Language is Like a Horse Race
Marks explores the relationship between speaking, reading, and writing. They all use words, though people experiencing aphasia may find that one or more of these tasks are harder than the others. Marks writes about a conversation with her speech therapist,
Speaking, reading, and writing are related to one another, but they aren’t the same thing, she explained. Language is a bit like a horse race. Any one of these capacities can leap ahead of the others for a bit (p. 77).
Do you find in your own experience that one task — speaking, reading, or writing — is consistently harder than the others? Or does your progress move more like a horse race, with one leaping ahead while others fall behind?

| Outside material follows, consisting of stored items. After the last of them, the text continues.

(** * Oxford ITC503 driver: sweep-table programming and the stabilisation wait

    A shallow embedding of
    [pymeasure/instruments/oxfordinstruments/itc503.py]:
    the reply decoders of the properties, [program_sweep] and
    [wait_for_temperature].

    Numbers.  Python floats and ints are modelled by exact rationals ([Q]):
    comparisons are the exact ones, and arithmetic does not round.  Integers
    that the code keeps as Python [int] (counters, table lines, pointer values)
    are [Z]. *)

From Stdlib Require Import ZArith QArith Qabs Qround.
From Stdlib Require Import List Bool String Ascii Lia.
Import ListNotations.

Open Scope Z_scope.

(** ** Python values and exceptions *)

(** The exception classes the driver can raise, with the message where two
    raises of one class have to be told apart. *)
Inductive exn : Type :=
| AttributeError (msg : string)
| ValueError (msg : string)
| IndexError (msg : string)
| KeyError (msg : string)
| TimeoutError (msg : string)
| ZeroDivisionError (msg : string).

Module Py.

(** [a < b] on numbers. *)
Definition ltb (a b : Q) : bool := negb (Qle_bool b a).

(** [a <= b] on numbers. *)
Definition leb (a b : Q) : bool := Qle_bool a b.

(** [abs(x)]. *)
Definition abs (x : Q) : Q := Qabs x.

(** [int(x)] of a number: truncation toward zero. *)
Definition int (x : Q) : Z := Z.quot (Qnum x) (Zpos (Qden x)).

(** [round(x)] of a number: nearest integer, ties to the even one. *)
Definition round (x : Q) : Z :=
  let f := Qfloor x in
  match Qcompare (x - inject_Z f)%Q (1 # 2)%Q with
  | Lt => f
  | Gt => f + 1
  | Eq => if Z.even f then f else f + 1
  end.

(** [s[1:]]. *)
Definition drop1 (s : string) : string :=
  match s with
  | EmptyString => EmptyString
  | String _ r => r
  end.

(** [s[i:i+1]]: the one-character slice at offset [i], empty past the end. *)
Fixpoint slice1 (i : nat) (s : string) : string :=
  match s, i with
  | EmptyString, _ => EmptyString
  | String c _, O => String c EmptyString
  | String _ r, S j => slice1 j r
  end.

(** [s.startswith(p)]. *)
Definition startswith (p s : string) : bool := String.prefix p s.

Definition digit (c : ascii) : option Z :=
  let n := Z.of_nat (nat_of_ascii c) in
  if (48 <=? n) && (n <=? 57) then Some (n - 48) else None.

(** Value of a digit string read after [acc]; [None] on a non-digit. *)
Fixpoint digits (acc : Z) (s : string) : option Z :=
  match s with
  | EmptyString => Some acc
  | String c r =>
      match digit c with
      | Some d => digits (10 * acc + d) r
      | None => None
      end
  end.

(** Digits after the decimal point: the numerator read so far and the
    power of ten to divide by. *)
Fixpoint fraction (num : Z) (den : positive) (s : string) : option (Z * positive) :=
  match s with
  | EmptyString => Some (num, den)
  | String c r =>
      match digit c with
      | Some d => fraction (10 * num + d) (10 * den)%positive r
      | None => None
      end
  end.

(** Integer part of an unsigned decimal literal, up to the point. *)
Fixpoint mantissa (acc : Z) (seen : bool) (s : string) : option Q :=
  match s with
  | EmptyString => if seen then Some (inject_Z acc) else None
  | String c r =>
      if Ascii.eqb c "."%char then
        match r with
        | EmptyString => if seen then Some (inject_Z acc) else None
        | _ =>
            match fraction acc 1 r with
            | Some (n, d) => Some (Qred (n # d))
            | None => None
            end
        end
      else
        match digit c with
        | Some d => mantissa (10 * acc + d) true r
        | None => None
        end
  end.

(** [float(s)] on the plain decimal literals an instrument sends: an
    optional sign, digits, and an optional point with digits.  [None] is
    Python's [ValueError].  Exponents, blanks, [inf] and [nan], which
    Python's [float] also reads, are outside this model. *)
Definition float (s : string) : option Q :=
  match s with
  | String "-" r => option_map Qopp (mantissa 0 false r)
  | String "+" r => mantissa 0 false r
  | _ => mantissa 0 false s
  end.

(** [int(s)] on a string of decimal digits; [None] is [ValueError]. *)
Definition int_of_string (s : string) : option Z :=
  match s with
  | EmptyString => None
  | _ => digits 0 s
  end.

End Py.

(** ** The numpy operations [program_sweep] uses, on one-dimensional arrays *)

Module Numpy.

(** An argument that is a scalar or a sequence of numbers. *)
Inductive arg : Type :=
| Scalar (v : Q)
| Sequence (vs : list Q).

(** [numpy.array(a, ndmin=1)]. *)
Definition array (a : arg) : list Q :=
  match a with
  | Scalar v => [v]
  | Sequence vs => vs
  end.

(** [numpy.linspace(start, stop, num)], end point included: no sample for
    [num = 0], [start] alone for [num = 1], else [start + i * step] with
    [step = (stop - start) / (num - 1)] (numpy stores [stop] itself in the
    last place, the same number here).  A negative [num] raises. *)
Definition linspace (start stop : Q) (num : Z) : exn + list Q :=
  if num <? 0 then
    inl (ValueError "Number of samples must be non-negative.")
  else
    inr (match Z.to_nat num with
         | 0%nat => []
         | 1%nat => [start]
         | n =>
             let step := ((stop - start) / inject_Z (num - 1))%Q in
             map (fun i => Qred (start + inject_Z (Z.of_nat i) * step)%Q) (seq 0 n)
         end).

(** [numpy.round(a)]: every entry to the nearest integer, ties to even. *)
Definition round (a : list Q) : list Q :=
  map (fun v => inject_Z (Py.round v)) a.

(** How many leading sample points are [<= x]: for the non-decreasing
    [xp] that [interp] expects, one more than the index [j] of its search,
    which has [xp[j] <= x < xp[j+1]]. *)
Fixpoint locate (x : Q) (xp : list Q) : nat :=
  match xp with
  | [] => 0
  | p :: xp' => if Py.leb p x then S (locate x xp') else 0
  end.

(** One sample of [numpy.interp(x, xp, fp)]: [fp[0]] left of the sample
    points, [fp[-1]] at or right of the last one, [fp[j]] at a sample point,
    and the chord through points [j] and [j+1] in between. *)
Definition interp1 (xp fp : list Q) (x : Q) : Q :=
  match locate x xp with
  | O => nth 0 fp 0%Q
  | S j =>
      if Nat.eqb (S j) (List.length xp) then nth j fp 0%Q
      else
        let x0 := nth j xp 0%Q in
        let y0 := nth j fp 0%Q in
        if Qeq_bool x0 x then y0
        else
          let slope := ((nth (S j) fp 0%Q - y0) / (nth (S j) xp 0%Q - x0))%Q in
          Qred (slope * (x - x0) + y0)%Q
  end.

(** [numpy.interp(x, xp, fp)]; an empty [xp] raises. *)
Definition interp (x xp fp : list Q) : exn + list Q :=
  match xp with
  | [] => inl (ValueError "array of sample points is empty")
  | _ => inr (map (interp1 xp fp) x)
  end.

(** [a[-1]]. *)
Definition last (a : list Q) : exn + Q :=
  match rev a with
  | [] => inl (IndexError "index -1 is out of bounds for axis 0 with size 0")
  | v :: _ => inr v
  end.

(** [numpy.pad(a, (0, after), 'constant', constant_values=c)]; a negative
    width raises. *)
Definition pad (a : list Q) (after : Z) (c : Q) : exn + list Q :=
  if after <? 0 then
    inl (ValueError "index can't contain negative values")
  else
    inr (a ++ repeat c (Z.to_nat after)).

End Numpy.

(** ** The command channel *)

(** What a property setter sends.  The driver formats the value into the
    command text; the value is kept as a number here. *)
Inductive command : Type :=
| SweepStatus (v : Z)      (* "$S%d" *)
| XPointer (v : Z)         (* "$x%d" *)
| YPointer (v : Z)         (* "$y%d" *)
| SweepTable (v : Q).      (* "$s%f" *)

(** One exchange on the channel: a query with its command text, or a write. *)
Inductive event : Type :=
| Asked (cmd : string)
| Written (c : command).

(** The instrument as the sweep programmer sees it: the status line it
    answers to the query [X], and everything sent to it so far, oldest first. *)
Record adapter : Type := Adapter {
  status_line : string;
  sent : list event
}.

(** Computations that talk to the instrument and may raise. *)
Definition M (A : Type) : Type := adapter -> (exn + A) * adapter.

Definition ret {A} (a : A) : M A := fun s => (inr a, s).

Definition raise {A} (e : exn) : M A := fun s => (inl e, s).

Definition bind {A B} (m : M A) (k : A -> M B) : M B :=
  fun s =>
    match m s with
    | (inl e, s') => (inl e, s')
    | (inr a, s') => k a s'
    end.

(** A pure step that may raise. *)
Definition lift {A} (r : exn + A) : M A := fun s => (r, s).

Definition emit (e : event) : M unit :=
  fun s => (inr tt, Adapter (status_line s) (sent s ++ [e])).

Notation "x <- m ;; k" := (bind m (fun x => k))
  (at level 61, m at next level, right associativity).
Notation "m ;;; k" := (bind m (fun _ => k))
  (at level 61, right associativity).

(** The writes among the events. *)
Fixpoint writes (tr : list event) : list command :=
  match tr with
  | [] => []
  | Asked _ :: tr' => writes tr'
  | Written c :: tr' => c :: writes tr'
  end.

(** ** Properties of the ITC503 *)

Module ITC503.

(** Modelled from the spec: the validators of
    [pymeasure.instruments.validators] are not among the sources.
    [strict_range] is the range check of a property: the value itself when
    it lies within the bounds, an error otherwise. *)
Definition strict_range (value lo hi : Z) : exn + Z :=
  if (lo <=? value) && (value <=? hi) then inr value
  else inl (ValueError "Value is not in range").

(** Modelled from the spec: the property constructors [Instrument.control],
    [Instrument.setting] and [Instrument.measurement] are not among the
    sources.  A setter validates the value and writes the command; a getter
    sends its query and decodes the reply with [get_process]. *)
Definition setting {V} (validator : V -> exn + V) (cmd : V -> command) (value : V) : M unit :=
  v <- lift (validator value) ;;
  emit (Written (cmd v)).

Definition measurement {V} (get_command : string) (reply : adapter -> string)
    (get_process : string -> exn + V) : M V :=
  emit (Asked get_command) ;;;
  (fun s => (get_process (reply s), s)).

(** [values={"LL": 0, "RL": 1, "LU": 2, "RU": 3}] of [control_mode]. *)
Definition control_mode_values : list (string * Z) :=
  [("LL"%string, 0); ("RL"%string, 1); ("LU"%string, 2); ("RU"%string, 3)].

(** [map_values=True] on a getter: the key that maps to the decoded code. *)
Fixpoint key_of (code : Z) (values : list (string * Z)) : exn + string :=
  match values with
  | [] => inl (KeyError "unmapped value")
  | (k, v) :: rest => if v =? code then inr k else key_of code rest
  end.

(** [get_process=lambda v: int(v[5:6])] of [control_mode], then the key. *)
Definition control_mode_get_process (v : string) : exn + string :=
  match Py.int_of_string (Py.slice1 5 v) with
  | None => inl (ValueError "invalid literal for int() with base 10")
  | Some code => key_of code control_mode_values
  end.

Circumlocution is Like Trying to Get into a Locked House
Marks also draws an analogy between trying to find a missing word and locking yourself out of your house on page 78:
When you can’t find a word, it’s like you are locked out of your own house. You check the windows to see if any of them are open. They aren’t. You check the side doors to see if they were left ajar. But they are sealed shut. So you go under your house, squeezing through a crawl space, hoping to access the cellar that way. Since you can’t go to the front of your language, you circumlocate.
It’s a great analogy because it takes a common experience — getting locked out of your house — and turns it into a metaphor for getting locked out of language.
What are other ways you explain the loss of language?